Veronica ne réprime ni son soupir, ni son mépris.
« Voilà, je vous avais prévenues. Je savais bien qu'il ne voudrait pas l'aider.
— Non, tu ne me prêtes pas suffisamment attention, ce n'est pas ce que j'ai dit. Je ne peux pas l'aider. Ce n'est pas la même chose. »
Paula s'en mêle au moment où j'allais poser une question fâcheuse – le ferait-il si cela lui était possible ? – et crache une phrase à toute vitesse. En russe. S'ensuit un drôle d'échange entre elle et Arkady. Une dispute de contrefaçon, clandestine, faite de murmures et de vents glaciaux tout droit venus du désert sibérien.
Je bifurque vers Veronica, qui elle aussi observe la scène médusée. Nous ignorions que Paula parlait russe. Je ne peux m'empêcher de me demander si c'est quelque chose qu'elle a appris à l'orphelinat, ou dans l'ombre de ses récentes cachotteries. Bien qu'ils conservent tous deux un calme apparent, progressivement ils haussent le ton, jusqu'à l'explosion – celle de Veronica.
« Arrêtez-ça tout de suite ! leur ordonne-t-elle d'une voix ferme qui anéantit leur conversation. Explique-nous ce qu'il se passe. »
Arkady se lève et se dirige vers une commode, dont il ouvre un tiroir pour en sortir un paquet de cigarettes. De nouveau Paula laisse échapper son agacement en russe et avec un sourire fugace, il laisse alors retomber le paquet sans se servir.
« Il se passe que je ne suis plus dans les bonnes grâces de Tony depuis que j'ai volontairement glissé un anachronisme dans l'un de mes tableaux.
— Pourquoi ferais-tu une chose pareille ?
— Parce qu'il m'avait énervé. Il a un fils de treize ou quatorze ans qu'il traite moins bien que les rats d'Hell's Kitchen [1], j'ai eu envie de... »
Il hésite un instant, et puis choisit l'honnêteté :
« De me venger. Ma supposée erreur lui a fait rater une vente et comme il n'est pas sans se douter que je l'ai fait exprès, disons qu'il ne me porte plus vraiment dans son cœur, à l'heure actuelle. Depuis, je ne travaille plus pour lui. En fait, non, cela va plus loin que ça : si je l'approchais, il me broierait les os du poignet pour m'empêcher de peindre jusqu'à la fin de mes jours. Et si pour une raison insensée je lui réclamais une faveur, il s'arrangerait pour que tout l'inverse se produise.

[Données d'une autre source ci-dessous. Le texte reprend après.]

(* ===== verification/Zzl.v ===== *)
(** * Sorted sets in listpacks ([redis-stable/src/t_zset.c])

    A small sorted set is a listpack that holds every element followed by its
    score: reading of scores, comparison, search, insertion at the place the
    order gives, and the first, the last and the deletion of a range. *)

From Stdlib Require Import SpecFloat.
From stdpp Require Import gmap sorting.
From S2P Require Import Prelude Numbers Sds Listpack ListpackBatch.
From S2P Require Import Skiplist SortedSet ZslRange.
Import Listpack ListpackBatch Skiplist SortedSet ZslRange.

Module Zzl.

(** The operations on doubles besides comparison: conversion from and to
    [long long], addition, and the tests of [d2string]. *)
Class Floats (SC : Score) := {
  of_ll : Z -> double;
  to_ll : double -> Z;
  dadd : double -> double -> double;
  isinf : double -> bool;
  recip_neg : double -> bool;  (** [1.0/value < 0] for a zero *)
}.

#[export] Instance binary64_ops : Floats binary64 := {|
  of_ll v := binary_normalize 53 1024 v 0 false;
  to_ll f := match f with
             | S754_finite s m e =>
               let a := if 0 <=? e then Zpos m * 2 ^ e else Zpos m / 2 ^ (- e) in
               if s then - a else a
             | _ => 0
             end;
  dadd := SFadd 53 1024;
  isinf f := match f with S754_infinity _ => true | _ => false end;
  recip_neg f := match f with S754_zero s => s | _ => false end |}.

Section Model.
Context {SC : Score} {FL : Floats SC}.

(** [strtod]: [fast_float_strtod] on the bytes of a buffer; [dtoa]:
    [fpconv_dtoa]; [usable], [junk]: the allocator. *)
Context (strtod : list Z -> double) (dtoa : double -> list Z) (usable : Z -> Z) (junk : nat -> Z).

Je ne peux pas aller lui parler. »
Son chien s'avance à pas timides vers Veronica. Et elle qui, d'ordinaire, retombe sans dignité en enfance en croisant la route de n'importe laquelle de ces créatures à quatre pattes, le défie du regard comme s'il lui était impossible d'aimer une extension d'Arkady.
« Dans ce cas, allons-nous-en, déclare-t-elle, joignant déjà le geste à la parole.
— Combien doit-il ? demande Arkady comme si elle n'avait rien dit. Asher. Combien doit-il, précisément ? » Comme aucune de nous trois n'en a la moindre idée, il hausse les épaules. « Peu importe. Quelle que soit la somme, je paierai à sa place.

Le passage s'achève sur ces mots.